Tuesday, July 26, 2016

A Strange Dawn

A Strange Dawn

It is impossible to pinpoint the moment of dawn.  Like the opening of a lily,  its presence is suddenly realized, its nascence indistinct.  Its colourful tapestry is woven with a thread so fine the first stitch is invisible, forgotten.  One can only appreciate the whole.

For someone like myself, more familiar with the setting of the sun than its rising, I sit before my window in the black ink of the disappearing night, waiting for the coming of the dawn.  The artists have told me what to expect.  Friedrich shows me the colour of mangos, Grimshaw’s green marries sea and sky.  Turner paints the pinks and blues of a nursery.  But this dawn, when it finally comes, is strange; it has little in common with those of the masters.  

Like an newly born print in a darkroom, images appear slowly, traced in silver.  Off in the distance, heat lightning, silent and horizontal, flashes a warning of what the day might bring.  A warning, not a certainty.  Infinitesimally the colours of the day emerge, their vibrancy erased to monochrome by the unusual torridity of this month of July.  Like the healing words of truth and love, I long for the fresh, crisp air of Autumn to blow away the noxious haze that hangs like wet netting over the landscape.  

Then I’m nudged by a cold wet nose and look down to see a large furry dog glowing white in the pewter light, his eyes questioning, unblinking.  I glance back at the rising dawn, knowing it hasn’t told me everything that's to come. But I ruffle the big dog’s fur and let him lead me back to bed, still hoping for a better day, one more salubrious and sane than those of the previous week.

“When someone shows you who they are, 
believe them the first time.”
Maya Angelou

Photo by Annie Leibovitz, 2006 Vogue Magazine

“Our progress in degeneracy appears to me to be pretty rapid. As a nation, we began by declaring that 'all men are created equal.' We now practically read it, 'all men are created equal, except negroes.' When the Know-Nothings get control, it will read, 'all men are created equal, except negroes, and foreigners, and Catholics.' When it comes to this I should prefer emigrating to some country where they make no pretense of loving liberty—to Russia, for instance, where despotism can be taken pure, and without the base alloy of hypocrisy.”
Abraham Lincoln
Speeches and Writings, 1832-1858 


  1. OMG, the Lincoln quote ... he could have written it yesterday. However, it recalls another quote: FDR's "There is nothing to fear but fear itself." Why, I wonder, are we having to learn all of this all over again?

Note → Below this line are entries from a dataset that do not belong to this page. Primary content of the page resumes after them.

(* ===== verification/_CoqProject ===== *)
-Q . S2P
Prelude.v
Sha256.v
Threads.v
StringLists.v
Netip.v
PricingMoney.v
PricingRule.v
PricingEval.v
PricingEngine.v
ProviderCapacity.v
ProviderPermit.v
Float64.v
Canonical.v
AccessModel.v
RoutingModel.v
CredentialCapacity.v
UsageDimensions.v
Calendar.v
GoTime.v
Repository.v
Service.v
GatewayModels.v
GatewayPolicy.v
APIKeys.v
RoutingPrices.v
ProviderAccounts.v
UsageQueries.v
Alerts.v
PricingCatalog.v
PricingService.v
JobModel.v
FairQueue.v
Outbox.v
Attempts.v
Dispatch.v
BillingHolds.v
HoldEstimate.v
Settlement.v
DeliveryQueue.v
JobRepository.v
ReadyIndex.v
Progress.v
UsagePricing.v
System.v
JobLeases.v
UsageBilling.v
UsageRecording.v
RealtimeSessions.v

  2. Oh my. Lincoln's quote. There is nothing new under the sun.

    1. Because, I guess we didn't pay attention the first time.

  3. I guess human brains are morphing/evolving back to the animal brain [humans are irrational beings], but then again, I don't want to insult the animals. So, never mind. Guess we'll have to rely on faith (says the faithless one.) Love the Maya quote.

  4. And just today I told a friend I'd be moving to British Columbia if ..... gets elected. Oh Mark Twain. "The more things change, the more they stay the same."

  5. If only our politicians could start their day with a PON welcome the world would be a better , more balanced place. Trump-PONs ?

  6. Yes, sadly, nothing much changes does it Pamela.

  7. Michelle Obama's speech and her words "America is the greatest country on earth" Quite a statement. Well, it certainly doesn't look that way to those of us who don't live there and hear the news reports.

  8. I am planning on hibernating for the duration. I first voted for McGovern and I have been in the trenches for along time... but I have to leave it to the capable millennials. I don't think I can take the vileness of the right wing. The fear and hatred of the right wing is so terrible...
    I have faith because history doesn't go backwards.. the middle ages gave way to the Renaissance -- of course many were burned at the stake but it happened. Peace to us all.

  9. I have always loved American ingenuity and zest for life - the sort of world described by Bill Bryson in The Thunderbolt kid.

    But I read in the news that American workers have not had pay rises in 40 years, that there is an army of "working poor" who need food stamps to survive, that the divide between rich and poor is extreme and then, the shootings in Texas showed a dystopian world that terrified me.

    Speaking as an absolute outsider, I feel sure that America will triumph over this latest threat, but I do really feel alarmed and I hope that people will turn out to vote to safeguard precious democratic freedoms.